I consider the moment I fought my father, the night I killed him, when I tore his head from his shoulders.

Did he let me?

It was that or kill me.

I will never know.

He was huge, far bigger than me at the time, but I did it fuelled with rage. Perhaps that was my strength. The emotion he lacked powered me. "Did my father ever have this kind of affection for anyone, for a girl?"

"No. No, he didn't.”

“Of course he didn’t.” He was no one’s fool, not soft, nor kind, nor gentle. “He was a king.”

“It's not that he couldn't or even wouldn't. Simply, the right someone never crossed his path, boy. Pity, really. Everyone should feel it once.”

"She's going to have our heirs. That is all,” I confirm, forcing apathy along the length of that statement. That is all. That is all she desires, all she is. To adore, pleasure, provide, fuck right off. Fine.

"In the dark.
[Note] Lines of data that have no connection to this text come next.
(** * x2node-pointers: record element pointers (RFC 6901 JSON Pointer)

    A shallow embedding of [lib/record-element-pointer.js] and of the
    properties stated about it.

    - Strings are [string]; the operations used by the source ([split],
      [replace] with the two regular expressions, [startsWith], [indexOf],
      [substring], the array index test) are written out character by
      character.
    - The record type descriptors of [x2node-records] are an interface
      ([Schema]): the pointer code only calls their methods.
    - Records are JavaScript values living in a store of mutable objects
      ([heap]); the pointer methods run in a state-and-exception monad over
      that store, so that a mutation through one reference is seen through
      every other reference to the same object, and so that what was written
      before an exception is thrown stays written.
    - The objects of a record are plain objects: the store holds their own
      properties, and a property is read and assigned through
      [Object.prototype], as [obj[k]] and [obj[k] = v] do. *)

From stdpp Require Import base option list strings gmap.
From Stdlib Require Import Ascii NArith ZArith.

Set Warnings "-register-all".

(** ** Strings *)

Module Text.

(** [String.prototype.split('/')]: the first token, then the others. *)
Fixpoint split_tokens (s : string) : string * list string :=
  match s with
  | EmptyString => (EmptyString, [])
  | String c s' =>
      let '(t, ts) := split_tokens s' in
      if Ascii.eqb c "/"%char then (EmptyString, t :: ts) else (String c t, ts)
  end.

Definition split (s : string) : list string :=
  let '(t, ts) := split_tokens s in t :: ts.

(** [s.startsWith('/')]. *)
Definition startsWithSlash (s : string) : bool :=
  match s with
  | String c _ => Ascii.eqb c "/"%char
  | EmptyString => false
  end.

(** [tok.replace(/~[01]/g, m => (m === '~0' ? '~' : '/'))]: matches are
    found left to right and do not overlap. *)
Fixpoint unescape (s : string) : string :=
  match s with
  | EmptyString => EmptyString
  | String c s' =>
      match s' with
      | String d s'' =>
          if Ascii.eqb c "~"%char && Ascii.eqb d "0"%char then String "~"%char (unescape s'')
          else if Ascii.eqb c "~"%char && Ascii.eqb d "1"%char then String "/"%char (unescape s'')
          else String c (unescape s')
      | EmptyString => String c EmptyString
      end
  end.

(** [tok.replace(/[~\/]/g, m => (m === '~' ? '~0' : '~1'))]. *)
Fixpoint escape (s : string) : string :=
  match s with
  | EmptyString => EmptyString
  | String c s' =>
      if Ascii.eqb c "~"%char then String "~"%char (String "0"%char (escape s'))
      else if Ascii.eqb c "/"%char then String "~"%char (String "1"%char (escape s'))
      else String c (escape s')
  end.

Definition isDigit (c : ascii) : bool :=
  (48 <=? nat_of_ascii c)%nat && (nat_of_ascii c <=? 57)%nat.

Definition isNonZeroDigit (c : ascii) : bool :=
  (49 <=? nat_of_ascii c)%nat && (nat_of_ascii c <=? 57)%nat.

Fixpoint allDigits (s : string) : bool :=
  match s with
  | EmptyString => true
  | String c s' => isDigit c && allDigits s'
  end.

(** The array index test of [_createChildPointer]: the whole string is
    either the single digit 0, or a digit 1-9 followed by any number of
    digits 0-9. *)
Definition isArrayIndex (s : string) : bool :=
  match s with
  | EmptyString => false
  | String c s' =>
      (Ascii.eqb c "0"%char && match s' with EmptyString => true | _ => false end)
      || (isNonZeroDigit c && allDigits s')
  end.

(** [Number(s)] for a string of decimal digits. The value is exact; the
    source's doubles agree with it below 2^53. *)
Fixpoint numberFrom (acc : N) (s : string) : N :=
  match s with
  | EmptyString => acc
  | String c s' => numberFrom (10 * acc + (N.of_nat (nat_of_ascii c) - 48))%N s'
  end.

Definition Number (s : string) : N := numberFrom 0%N s.

(** [s.indexOf(':')], with [None] for -1. *)
Fixpoint indexOfColon (s : string) : option nat :=
  match s with
  | EmptyString => None
  | String c s' =>
      if Ascii.eqb c ":"%char then Some 0%nat else S <$> indexOfColon s'
  end.

(** [s.substring(0, n)] and [s.substring(n)]. *)
Fixpoint take (n : nat) (s : string) : string :=
  match n, s with
  | S n', String c s' => String c (take n' s')
  | _, _ => EmptyString
  end.

Fixpoint drop (n : nat) (s : string) : string :=
  match n, s with
  | S n', String _ s' => drop n' s'
  | _, _ => s
  end.

(** Every ['~'] is followed by ['0'] or ['1'], as the RFC 6901 grammar
    requires of a pointer string. *)
Fixpoint wellEscaped (s : string) : bool :=
  match s with
  | EmptyString => true
  | String c s' =>
      if Ascii.eqb c "~"%char then
        match s' with
        | String d s'' => (Ascii.eqb d "0"%char || Ascii.eqb d "1"%char) && wellEscaped s''
        | EmptyString => false
        end
      else wellEscaped s'
  end.

(** No ['/'] occurs in the string. *)
Fixpoint noSlash (s : string) : bool :=
  match s with
  | EmptyString => true
  | String c s' => negb (Ascii.eqb c "/"%char) && noSlash s'
  end.

(** The slash-joined tokens after the first: the inverse of [split] on a
    string that is empty or starts with a slash. *)
Fixpoint joinTokens (ts : list string) : string :=
  match ts with
  | [] => EmptyString
  | t :: ts' => String "/"%char (String.append t (joinTokens ts'))
  end.

(** The tokens that name an array element: the dash, unless dashes are
    disallowed, or a decimal number without a leading zero. *)
Definition acceptedArrayToken (t : string) (noDash : bool) : bool :=
  (String.eqb t "-" && negb noDash) || isArrayIndex t.

End Text.

(** ** Errors and results *)

(** The messages of the source are kept as the reason of the error and the
    string interpolated into it. *)
Inductive syntaxReason :=
  | InvalidTypeOrSyntax     (* Invalid record element pointer ... type or syntax. *)
  | UnexpectedDash          (* unexpected dash for an array index. *)
  | DashNotAllowed          (* dash not allowed for an array index in this pointer. *)
  | InvalidArrayIndex       (* invalid array index. *)
  | NoNestedElements        (* ... does not have nested elements. *)
  | NoSuchProperty.         (* no such property. *)

Inductive usageReason :=
  | ReplaceWholeRecord      (* May not replace the whole record. *)
  | UndefinedValue          (* May not use undefined as a value. *)
  | NullValue               (* May not use null as a value. *)
  | ReplaceDashIndex        (* May not replace dash index. *)
  | DeleteWholeRecord       (* May not delete the whole record. *)
  | DeleteDashIndex.        (* May not delete dash index. *)

Inductive dataReason :=
  | NoPropertyValue (pointerString : string)   (* No property value at ... *)
  | IndexOutOfBounds.                          (* Array index is out of bounds. *)

Inductive error :=
  | X2SyntaxError (why : syntaxReason) (fullPointer : string)
  | X2UsageError (why : usageReason)
  | X2DataError (why : dataReason)
  | TypeError               (* raised by the language: property of null, call of a non-function *)
  | SchemaFailure           (* raised by the record type descriptor *)
  | OutsideRecordInterface. (* the value met in the record is not of the shape
                               the record interface covers, see [getProp] *)

(** The class of an error: its constructor and reason, without the pointer
    string quoted in the message. *)
Inductive errorClass :=
  | SyntaxClass (why : syntaxReason)
  | UsageClass (why : usageReason)
  | DataClass
  | OtherClass (e : error).

Definition classOf (e : error) : errorClass :=
  match e with
  | X2SyntaxError why _ => SyntaxClass why
  | X2UsageError why => UsageClass why
  | X2DataError _ => DataClass
  | e => OtherClass e
  end.

Definition isSyntaxError (e : error) : bool :=
  match e with X2SyntaxError _ _ => true | _ => false end.

Definition isDataError (e : error) : bool :=
  match e with X2DataError _ => true | _ => false end.

Inductive outcome (A : Type) :=
  | Return (a : A)
  | Throw (e : error).
Arguments Return {A} a.
Arguments Throw {A} e.

Global Instance outcome_ret : MRet outcome := λ A a, Return a.
Global Instance outcome_bind : MBind outcome := λ A B f x,
  match x with
  | Return a => f a
  | Throw e => Throw e
  end.

(** ** The record type descriptors consumed by the pointer code *)

(** [PD] stands for [PropertyDescriptor] and [PC] for [PropertiesContainer]
    (a [RecordTypeDescriptor] is one). [nestedProperties] is [None] where the
    source reads [undefined] or [null]; [getPropertyDesc] is [None] where the
    descriptor library raises. [container.nestedPath], which is read only to
    build the text of one message, is left out. *)
Class Schema (PD PC : Type) := {
  isArray : PD → bool;
  isMap : PD → bool;
  scalarValueType : PD → string;
  name : PD → string;
  nestedProperties : PD → option PC;
  isPolymorphObject : PC → bool;
  typePropertyName : PC → string;
  nestedPath : PC → string;
  hasProperty : PC → string → bool;
  getPropertyDesc : PC → string → option PD;
}.

(** ** Pointers *)

(** [_collectionElementIndex]: a number, or a string (the dash, a map key). *)
Inductive elementIndex :=
  | IndexNumber (n : N)
  | IndexString (s : string).

Definition isDash (i : option elementIndex) : bool :=
  match i with
  | Some (IndexString s) => String.eqb s "-"
  | _ => false
  end.

Section Pointer.
Context {PD PC : Type} `{!Schema PD PC}.

(** The fields set by the constructor. [_pointerChain] is the list of the
    pointer and its ancestors and is computed from [_parent], see
    [pointerChain]. *)
Inductive RecordElementPointer := MkRecordElementPointer {
  _parent : option RecordElementPointer;
  _propDesc : option PD;
  _propPath : string;
  _collectionElement : bool;
  _collectionElementIndex : option elementIndex;
  _childrenContainer : option PC;
  _pointerString : string;
}.

Definition toString (p : RecordElementPointer) : string := _pointerString p.

Definition isRoot (p : RecordElementPointer) : bool :=
  match _parent p with None => true | Some _ => false end.

(** The constructor. [pointerToken] is only read when there is a parent. *)
Definition newRecordElementPointer
    (parent : option RecordElementPointer) (pointerToken : string)
    (propDesc : option PD) (propPath : string) (collectionElement : bool)
    (collectionElementIndex : option elementIndex)
    (childrenContainer : option PC) : RecordElementPointer :=
  {| _parent := parent;
     _propDesc := propDesc;
     _propPath := propPath;
     _collectionElement := collectionElement;
     _collectionElementIndex := collectionElementIndex;
     _childrenContainer := childrenContainer;
     _pointerString :=
       match parent with
       | Some q => toString q +:+ "/" +:+ Text.escape pointerToken
       | None => ""
       end |}.

(** [for (let p = this; p !== null; p = p._parent) push(p)]. *)
Fixpoint pointerChain (p : RecordElementPointer) : list RecordElementPointer :=
  p :: match _parent p with
       | Some q => pointerChain q
       | None => []
       end.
In secret,” he baits me, trying to decipher how far I am willing to go for her.

To the end…

But she doesn’t want that.

He wants to know how many rules I will break. All of them… He wants me to. And yet, like him, the woman of my affections belongs to The Trade.

“Will you let her go?” he asks.

"When the time comes,” I grit my teeth together, “I will watch her leave.”

The energy thickens as he states, “You might want to figure out how to freeze time then, boy, and not waste it here with me and these House Girls.”

I laugh without mirth. “She softens me,” I admit with a growl, both hating it and… No. Just hating it. “I forget what I want and do what's best for her. It needs to stop. This is exactly why the old-world concept of marriage failed society. It was self-serving. Pathetic.” I am king. She is silly Common Silk Girl. “What I do, what she does, should be for the good of The Cradle and that is all.”

“You hate The Trade,” Kong reminds me.

“I do not hate The Cradle.” My words are hollow as I state, “I am its king. A piece. Remember? You taught me that.”